Chandlerella quiscali

Scientific classification
- Kingdom: Animalia
- Phylum: Nematoda
- Class: Chromadorea
- Order: Rhabditida
- Family: Onchocercidae
- Genus: Chandlerella
- Species: C. quiscali
- Binomial name: Chandlerella quiscali Linstow, 1904

= Chandlerella quiscali =

- Authority: Linstow, 1904

Species of roundworm

Chandlerella quiscali, also known as the Grackle nematode, is a species of filarial nematode that parasitizes the brain of several common North American birds, namely the grackle, blue jay, brown cowbird, and starling. Due to the large area covered by the combined habitats of these bird species, Chandlerella quiscali is found throughout North America. This area diversity is further aided by the fact that 98% of grackles possess this parasite, and grackles are consistently found in various North American locations.

==History==
This species was originally called the Filaria quiscali by its discoverer, von Linstow (1904), due to pieces of the posterior ends of females removed from the area under the pia mater of the cerebrum in grackle.
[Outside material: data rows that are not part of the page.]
(* ===== verification/Ipc.v ===== *)
(** * The connection to gem5

    [Gem5IPCOrchestration] of [src/src/ipc_orchestration.py]: the pool of gem5
    processes, the framing of the messages and the three exchanges (initialisation,
    loading a test case, running an input). gem5, the sockets and the process
    table are a class of operations on the world; what arrives on the connection is
    a list of events. *)

From S2P Require Import Prelude Text.

Open Scope Z_scope.

(** ** Messages *)

Definition OP_INIT : Z := 0xd09e95bc2c73ad66.
Definition OP_ACK_INIT : Z := 0xc4f991d25774a0ac.
Definition OP_LOAD_TEST_CASE : Z := 0xf06e27858611c27a.
Definition OP_ACK_TEST_CASE : Z := 0x847431e37076fb26.
Definition OP_TRACE_TEST_CASE : Z := 0x9ca711a73355bea.
Definition OP_ACK_TRACE_TEST_CASE : Z := 0xc1f8bc29862ef946.
Definition OP_RESET_LOG : Z := 0x7e310c4276780c9b.
Definition OP_GET_BRANCH_PREDICTOR_STATE : Z := 0x98df1da695dd7afe.
Definition OP_ACK_BRANCH_PREDICTOR_STATE : Z := 0x7d5cc0725ba80cf4.
Definition OP_RESET_BRANCH_PREDICTOR : Z := 0xcd0b48f441b827af.
Definition OP_ENABLE_BRANCH_PREDICTION_LOG : Z := 0x3604820624f5dd0a.
Definition OP_GET_BRANCH_PREDICTION_LOG : Z := 0xa0ce930078391e8d.
Definition OP_ACK_BRANCH_PREDICTION_LOG : Z := 0xfccf2948b05f1841.
Definition OP_ENABLE_ACCESS_LOG : Z := 0x705c94b0572c79e2.
Definition OP_GET_ACCESS_LOG : Z := 0x6cedeb82908d6957.
Definition OP_ACK_ACCESS_LOG : Z := 0xa0e9b9ce1b96279d.
Definition OP_RESET_COMMIT_LOG : Z := 0xdeadbeefbaddecaf.
Definition OP_GET_COMMIT_LOG : Z := 0xfeedfacefeedface.
Definition CODE_ADDR_START : Z := 0x402000.
Definition CODE_ADDR_END : Z := 0x402200.

(** [struct.pack('QQ...', ...)] and [struct.unpack], little-endian words. *)
Definition pack (ws : list Z) : list Z := mjoin (le_bytes 8 <$> ws).
Fixpoint unpack (n : nat) (bs : list Z) : list Z :=
  match n with
  | O => []
  | S n => le_value (take 8 bs) :: unpack n (drop 8 bs)
  end.

(** One byte of [hash_bytes]. *)
Definition hash_step (h byte : Z) : Z :=
  Z.land ((h + byte) * 0x21f782547ea34f3d) 0xffffffffffffffff.
Definition hash_bytes (bytes_ : list Z) : Z := fold_left hash_step bytes_ 0xbb7524eafb93804b.

(** [hash_input]: [data] is the input without its padding. *)
Definition hash_input (input_main_region_size : Z) (data : list Z) : Z :=
  if input_main_region_size <=? 32768 then hash_bytes data else 0.

(** [bytes.decode()] of ASCII text. *)
Fixpoint decode (bs : list Z) : result string :=
  match bs with
  | [] => Ok EmptyString
  | b :: bs =>
      if (0 <=? b) && (b <? 128) then s ← decode bs; Ok (String (ascii_of_N (Z.to_N b)) s)
      else Raise ValueError
  end.

(** ** Receiving *)

(** What the connection reports: a second without data, bytes, or its end. *)
Inductive event := Tick | Segment (b : Z) (bs : list Z) | Closed.

(** The loop of [recv]; after the last event nothing ever arrives. *)
Fixpoint recv_from (events : list event) (time_spent count : Z) (data : list Z)
    : result (list Z * list event) :=
  if time_spent <? 120 then
    match events with
    | [] => Raise Gem5Crash
    | Tick :: events => recv_from events (time_spent + 1) count data
    | Closed :: _ => Raise Gem5Crash
    | Segment b bs :: events =>
        let buf := take (Z.to_nat count) (b :: bs) in
        if (length buf =? 0)%nat then Raise Gem5Crash
        else
          let data := data ++ buf in
          let count' := count - Z.of_nat (length buf) in
          if count' =? 0 then
            Ok (data, match drop (Z.to_nat count) (b :: bs) with
                      | [] => events | b :: bs => Segment b bs :: events end)
          else recv_from events time_spent count' data
    end
  else Raise Gem5Crash.

(** ** The world of processes and sockets *)

Class Gem5 (W : Type) := {
  (** [Popen(cmd)]: the new process, which connects to its socket *)
  popen : list string → W → Z * W;
  (** [kill()] and [wait()] *)
  kill : Z → W → W;
  (** select over the listening sockets and [accept]; [None] after 60 seconds *)
  accept : list Z → W → option W;
  (** [conn.sendall] *)
  sendall : list Z → W → W;
  (** what will arrive on the connection, and its replacement by what is left *)
  incoming : W → list event;
  set_incoming : list event → W → W
}.

Section ipc.
Context {W : Type} `{!Gem5 W}.

(** The configuration the class reads. *)
Record ipc_conf := mkIpcConf {
  gem5_ipc_parallelism : Z;
  analysis_run : bool;
  ic_main_region_size : Z;
  ic_assist : bool
}.
Variable conf : ipc_conf.

(** The object, with the keys of its two dicts in order. A test case is the
    contents of its binary. *)
Record ipc := mkIpc {
  processes : list Z;
  sockets : list Z;
  active_process : Z;
  last_case : option (list Z);
  world : W
}.
Definition with_world (w : W) (s : ipc) : ipc :=
  mkIpc (processes s) (sockets s) (active_process s) (last_case s) w.

Definition P (A : Type) : Type := ipc → result (A * ipc).
#[global] Instance P_ret : MRet P := λ A a s, Ok (a, s).
#[global] Instance P_bind : MBind P := λ A B f m s, '(a, s) ← m s; f a s.
Definition praise {A} (e : exn) : P A := λ _, Raise e.
Definition pcheck (b : bool) (e : exn) : P unit := λ s, if b then Ok (tt, s) else Raise e.

(** [__init__]; an analysis run uses one process. *)
Definition new_Gem5IPC (w : W) : result ipc :=
  assert_ (0 <? gem5_ipc_parallelism conf) AssertionError;;
  assert_ (ic_assist conf) AssertionError;;
  Ok (mkIpc [] [] 0 None w).
Definition parallelism : Z := if analysis_run conf then 1 else gem5_ipc_parallelism conf.

Definition send (data : list Z) : P unit := λ s, Ok (tt, with_world (sendall data (world s)) s).
Definition recv (count : Z) : P (list Z) := λ s,
  '(data, rest) ← recv_from (incoming (world s)) 0 count [];
  Ok (data, with_world (set_incoming rest (world s)) s).

(** [struct.unpack('Q' * n, self.recv(8 * n))] *)
Definition recv_words (n : nat) : P (list Z) :=
  bs ← recv (8 * Z.of_nat n); mret (unpack n bs).

(** ** The pool *)

(** [cmd[cmd.index('SOCKET')] = socket_name]; the name is a hash of the time. *)
Definition start_new_gem5_process (socket_name : string) (cmd : list string) : P unit := λ s,
  assert_ (negb (analysis_run conf && (1 <? parallelism))) AssertionError;;
  i ← from_option ValueError (fst <$> list_find (λ a, a = "SOCKET") cmd);
  let '(pid, w) := popen (<[i := socket_name]> cmd) (world s) in
  Ok (tt, mkIpc (if mem pid (processes s) then processes s else processes s ++ [pid])
                (if mem pid (sockets s) then sockets s else sockets s ++ [pid])
                (active_process s) (last_case s) w).

(** [while len(self.processes) < parallelism]; every turn adds a process. *)
Fixpoint fill_pool (fuel : nat) (name : string) (cmd : list string) : P unit := λ s,
  if Z.of_nat (length (processes s)) <? parallelism then
    match fuel with
    | O => Raise OutOfFuel
    | S fuel => '(_, s) ← start_new_gem5_process name cmd s; fill_pool fuel name cmd s
    end
  else Ok (tt, s).

(** The active process is killed and leaves both dicts. *)
Definition retire_active : P unit := λ s,
  if active_process s =? 0 then Ok (tt, s)
  else
    assert_ (mem (active_process s) (processes s)) KeyError;;
    let w := kill (active_process s) (world s) in
    assert_ (mem (active_process s) (sockets s)) KeyError;;
    Ok (tt, mkIpc (List.filter (λ p, negb (p =? active_process s)) (processes s))
                  (List.filter (λ p, negb (p =? active_process s)) (sockets s))
                  0 (last_case s) w).

Definition load_test_case (test_case : list Z) : P unit := λ s,
  let s := mkIpc (processes s) (sockets s) (active_process s) (Some test_case) (world s) in
  if active_process s =? 0 then Ok (tt, s)
  else
    (send (pack [OP_LOAD_TEST_CASE; Z.of_nat (length test_case)] ++ test_case);;
     reply ← recv_words 2;
     pcheck (nth 0 reply 0 =? OP_ACK_TEST_CASE) ValueError;;
     pcheck (nth 1 reply 0 =? hash_bytes test_case) ValueError) s.

Definition accept_connection : P unit := λ s,
  match accept (sockets s) (world s) with
  | Some w => Ok (tt, with_world w s)
  | None => Raise TimeoutError
  end.
Definition set_active (pid : Z) : P unit := λ s,
  assert_ (mem pid (processes s)) AssertionError;;
  Ok (tt, mkIpc (processes s) (sockets s) pid (last_case s) (world s)).

(** The handshake with the process that connected first. *)
Definition connect : P unit :=
  accept_connection;;
  send (pack [OP_INIT]);;
  reply ← recv_words 2;
  pcheck (nth 0 reply 0 =? OP_ACK_INIT) ValueError;;
  set_active (nth 1 reply 0).

Definition reload_last_case : P unit := λ s,
  match last_case s with
  | Some case => load_test_case case s
  | None => Ok (tt, s)
  end.

Definition restart_gem5 (name : string) (cmd : list string) : P unit :=
  retire_active;;
  fill_pool (Z.to_nat parallelism) name cmd;;
  connect;;
  reload_last_case.

(** ** Running an input *)

Definition hex_char (c : ascii) : bool :=
  let n := N_of_ascii c in ((48 <=? n) && (n <=? 57) || (97 <=? n) && (n <=? 102))%N.
Fixpoint hex_prefix (s : string) : string :=
  match s with
  | String c s => if hex_char c then String c (hex_prefix s) else EmptyString
  | EmptyString => EmptyString
  end.
(** [pc_pattern.search(entry).group(1)]: the first [pc:0x] followed by hexadecimal digits. *)
Fixpoint pc_search (s : string) : option string :=
  let here := hex_prefix (str_drop 5 s) in
  if String.prefix "pc:0x" s && negb (here =? "")%string then Some ("0x" +:+ here)
  else match s with EmptyString => None | String _ s => pc_search s end.

(** One entry of a log: [None] when its instruction is not the test case's. *)
Definition filter_entry (timing : bool) (entry : string) : result (option string) :=
  pc ← from_option AttributeError (pc_search entry);
  entry ← (if timing then Ok entry
           else assert_ (startswith "tick:" entry) AssertionError;;
                i ← str_index "," entry; Ok (str_drop i entry));
  Ok (if (CODE_ADDR_START <=? int16 pc) && (int16 pc <? CODE_ADDR_END) then Some entry else None).

Definition filter_log (timing : bool) (log : string) : result string :=
  entries ← mapM (filter_entry timing) (List.filter (λ e, negb (e =? "")%string) (split ";" log));
  Ok (str_join ";" (omap id entries)).

(** A request for a log and its reply: a length and that many bytes. *)
Definition get_log (request ack : Z) : P (list Z) :=
  send (pack [request]);;
  reply ← recv_words 2;
  pcheck (nth 0 reply 0 =? ack) ValueError;;
  recv (nth 1 reply 0).

Definition lift {A} (r : result A) : P A := λ s, a ← r; Ok (a, s).

Definition when (b : bool) (m : P unit) : P unit := if b then m else mret tt.
Definition section (b : bool) (m : P string) : P string := if b then m else mret EmptyString.

Definition get_text_log (request ack : Z) (name : string) (timing : bool) : P string :=
  bs ← get_log request ack;
  log ← lift (decode bs);
  log ← lift (filter_log timing log);
  mret (newline +:+ "[" +:+ name +:+ "]" +:+ newline +:+ "log = " +:+ log +:+ newline).

(** [trace_test_case]: the tags of the run and the logs the sources ask for. *)
Definition trace_test_case (data : list Z) (register_start : Z) (sources : list string) : P string :=
  let src_bp_state := mem "branch_pred_state" sources in
  let src_predictions := mem "branch_predictions" sources in
  let src_predictions_timing := mem "branch_predictions_timing" sources in
  let src_access_timing := mem "access_timing" sources in
  let src_access_order := mem "access_order" sources in
  let src_commit := mem "commit" sources in
  when (src_bp_state || src_predictions || src_predictions_timing)
    (send (pack [OP_RESET_BRANCH_PREDICTOR]));;
  when (src_predictions || src_predictions_timing) (send (pack [OP_ENABLE_BRANCH_PREDICTION_LOG]));;
  when (src_access_timing || src_access_order) (send (pack [OP_ENABLE_ACCESS_LOG]));;
  when src_commit (send (pack [OP_RESET_COMMIT_LOG]));;
  let input_hash := hash_input (ic_main_region_size conf) data in
  send (pack [OP_TRACE_TEST_CASE; Z.of_nat (length data); register_start * 8; input_hash] ++ data);;
  reply ← recv_words 3;
  pcheck (nth 0 reply 0 =? OP_ACK_TRACE_TEST_CASE) ValueError;;
  pcheck (nth 1 reply 0 =? input_hash) ValueError;;
  bs ← recv (nth 2 reply 0);
  trace ← lift (decode bs);
  bp ← section src_bp_state
    (bs ← get_log OP_GET_BRANCH_PREDICTOR_STATE OP_ACK_BRANCH_PREDICTOR_STATE;
     state ← lift (decode bs); mret (newline +:+ state +:+ newline));
  predictions ← section (src_predictions || src_predictions_timing)
    (get_text_log OP_GET_BRANCH_PREDICTION_LOG OP_ACK_BRANCH_PREDICTION_LOG "branchPredictionLog"
       src_predictions_timing);
  accesses ← section (src_access_order || src_access_timing)
    (get_text_log OP_GET_ACCESS_LOG OP_ACK_ACCESS_LOG "accessLog" src_access_timing);
  commits ← section src_commit
    (bs ← get_log OP_GET_COMMIT_LOG OP_GET_COMMIT_LOG;
     pcheck (length bs =? 8)%nat ValueError;;
     mret (newline +:+ "[commit]" +:+ newline +:+ "log = " +:+ str (le_value bs) +:+ newline));
  mret (trace +:+ bp +:+ predictions +:+ accesses +:+ commits).

Definition reset_log : P unit := send (pack [OP_RESET_LOG]).
End ipc.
In 1960, this worm was incorrectly placed in the genus Splendidofilaria by Odetoyinbo and Ulmer. Due to the fact that its esophagus and cuticle don't match those of this particular genus, it had to then be removed from this group. Anderson and Freeman correctly placed this species in the genus Chandlerella in 1969, proving that von Linstow's previous naming of the worm was indeed correct.

==Effects of infection in birds==
Birds that are infected by Chandlerella quiscali normally do not display symptoms, but those that do, do so in the form of torticollis or ataxia.